Lemma Subscribe_sound subject handler c :
  sound c →
  sound (Subscribe subject handler c).1.1
  ∧ handled (Subscribe subject handler c).1.1 = handled c
  ∧ closed (Subscribe subject handler c).1.1 = closed c
  ∧ (∀ s, in_chan s (Subscribe subject handler c).1.1 = in_chan s c)
  ∧ (∀ s, in_flight s (Subscribe subject handler c).1.1 = in_flight s c)
  ∧ ∀ P : Msg → Prop,
      carries P c → carries P (Subscribe subject handler c).1.1.
Proof.
  intros Hs. destruct c as [cl dr sb mc rt cs hd].
  unfold Subscribe. fields. destruct cl; [done|]. cbv zeta.
  destruct Hs as [Hopen Hchan Hrt Hsubs Hclosed Hdr Hheld Hhd]. fields.
  set (chans := match mc !! subject with
                | Some _ => mc
                | None => <[subject := make_chan 100]> mc
                end).
  assert (Hold : ∀ s ch, mc !! s = Some ch → chans !! s = Some ch).
  { intros s ch Hch. unfold chans. destruct (mc !! subject) eqn:E; [done|].
    rewrite lookup_insert_ne; [done|]. intros <-. congruence. }
  assert (Hnew : ∀ s ch, chans !! s = Some ch →
                   mc !! s = Some ch
                   ∨ (mc !! s = None ∧ s = subject ∧ ch = make_chan 100)).
  { intros s ch. unfold chans. destruct (mc !! subject) eqn:E; [by left|].
    intros [[<- <-]|[Hne Hl]]%lookup_insert_Some; [by right|by left]. }
  assert (Hsubj : is_Some (chans !! subject)).
  { unfold chans. destruct (mc !! subject) eqn:E; [by rewrite E|].
    rewrite lookup_insert_eq. eauto. }
  split_and!; fields; try done.
  - constructor; fields.
    + intros _ s ch [Hch|(_ & _ & ->)]%Hnew; [by eapply Hopen|done].
    + intros s ch [Hch|(_ & -> & ->)]%Hnew; [by apply Hchan|].
      cbn. split_and!; [done|lia|constructor].
    + rewrite !length_app. cbn. lia.
    + intros i sub [Hi|[_ Hi]]%lookup_app_Some.
      * destruct (Hsubs i sub Hi) as [ch Hch]. rewrite (Hold _ _ Hch). eauto.
      * destruct (i - List.length sb)%nat; [|done].
        injection Hi as <-. done.
    + done.
    + done.
    + intros i sub r msg [Hi|[Hge Hi]]%lookup_app_Some.
      * intros [Hr|[Hge' Hr]]%lookup_app_Some; [by eapply Hheld|].
        apply lookup_lt_Some in Hi. lia.
      * intros [Hr|[_ Hr]]%lookup_app_Some.
        -- apply lookup_lt_Some in Hr. lia.
        -- destruct (i - List.length rt)%nat; [|done].
           by injection Hr as <-.
    + eapply Forall_impl; [exact Hhd|]. intros e (sub & Hi & Heq).
      exists sub. split; [|done]. by apply lookup_app_l_Some.
  - intros s. unfold in_chan. fields. unfold chans.
    destruct (mc !! subject) eqn:E; [done|].
    destruct (decide (s = subject)) as [->|Hne].
    + by rewrite lookup_insert_eq, E.
    + by rewrite lookup_insert_ne.
  - intros s. unfold in_flight. fields. rewrite sum_list_with_snoc. cbn. lia.
  - intros P (Hbuf & Hrs & Hhs). unfold carries. fields. split_and!; [| |done].
    + intros s ch [Hch|(_ & _ & ->)]%Hnew; [by eapply Hbuf|constructor].
    + apply Forall_app. split; [done|]. by constructor.
Qed.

────────

▶ **REQUIRED ACTION**: Using the material, count the lines where the word "carries" appears. Give the number by itself.

▶ **COMPLETED TASK**: 2